BEGIN DATASET RECORDS

(* ===== verification/ThreadTreeOps.v ===== *)
(** * The threads of an agent: every operation keeps the invariant

    Opening, creating, calling, archiving, deleting and recovering threads keep
    the invariant of [ThreadTreeProps.v], whatever the storage calls do. *)

From S2P Require Import Prelude GoStd Llm Events ThreadTypes ThreadFacts ThreadStore ThreadReplay ThreadStoreInv ThreadStoreOps ThreadStoreOpen ThreadStoreProps ThreadStoreRestart ThreadTree ThreadTreeInv ThreadTreeScan ThreadTreeSteps ThreadTreeProps.
From stdpp Require Import sorting relations.

Local Open Scope Z_scope.
Local Open Scope juex_scope.

Section Ops.
  Context (json_size : Commit -> option Z) (fold : Z -> Z).
  Context (json_size_nonneg : forall c n, json_size c = Some n -> 0 <= n).

Abbreviation consistent := (consistent fold).
Abbreviation EqualFold := (EqualFold fold).
Abbreviation tree_inv := (tree_inv json_size fold).

(** ** Opening *)

Lemma layout_loop_unindexed b io wanted lastOrdinal names : forall removed files,
  layout_loop (with_index b io) wanted lastOrdinal names removed files =
  layout_loop io wanted lastOrdinal names removed files.
Proof. induction names as [|n l IH]; intros removed files; [done|]. cbn [layout_loop]. by rewrite !IH. Qed.

Lemma openEventStore_unindexed b io id p files :
  openEventStore json_size (with_index b io) id p files = openEventStore json_size io id p files.
Proof. unfold openEventStore, recoverGenerationLayout. by rewrite layout_loop_unindexed. Qed.

(** The index refresh is the last step of an opening. *)
Lemma openLocked_unindexed io archived id d h d' :
  openLocked json_size (with_index true io) archived id d = (Ok h, d') ->
  openLocked json_size (with_index false io) archived id d = (Err ErrIndex, d').
Proof.
  unfold openLocked. intros H. destruct (negb (ValidID id)); [done|].
  destruct (readProjectionFile archived id d) as [p|]; [|done]. destruct (negb _); [done|].
  rewrite openEventStore_unindexed in *. destruct (openEventStore _ _ _ _ _) as [[[[store s] recovered]|] files]; [|done].
  change (io_renewal (with_index false io)) with (io_renewal (with_index true io)).
  destruct (negb _); [done|].
  change (persistProjectionValueLocked (with_index false io)) with
    (persistProjectionValueLocked (with_index true io)).
  unfold bind in *.
  match type of H with context [?m (mkHandle _ _ _ _ _, _)] =>
    destruct (m (mkHandle id archived store s false, set_files files d)) as [[[]|] w] end;
    [|by destruct w].
  unfold updateIndex, with_index, ret, fail in *. cbn [io_index] in *. by injection H as _ <-.
Qed.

END DATASET RECORDS

Where the line with "From S2P Require" ends, your copy should end too; please return exactly the lines from the first line of the data through it.

WORKED SOLUTION:
(* ===== verification/ThreadTreeOps.v ===== *)
(** * The threads of an agent: every operation keeps the invariant

    Opening, creating, calling, archiving, deleting and recovering threads keep
    the invariant of [ThreadTreeProps.v], whatever the storage calls do. *)

From S2P Require Import Prelude GoStd Llm Events ThreadTypes ThreadFacts ThreadStore ThreadReplay ThreadStoreInv ThreadStoreOps ThreadStoreOpen ThreadStoreProps ThreadStoreRestart ThreadTree ThreadTreeInv ThreadTreeScan ThreadTreeSteps ThreadTreeProps.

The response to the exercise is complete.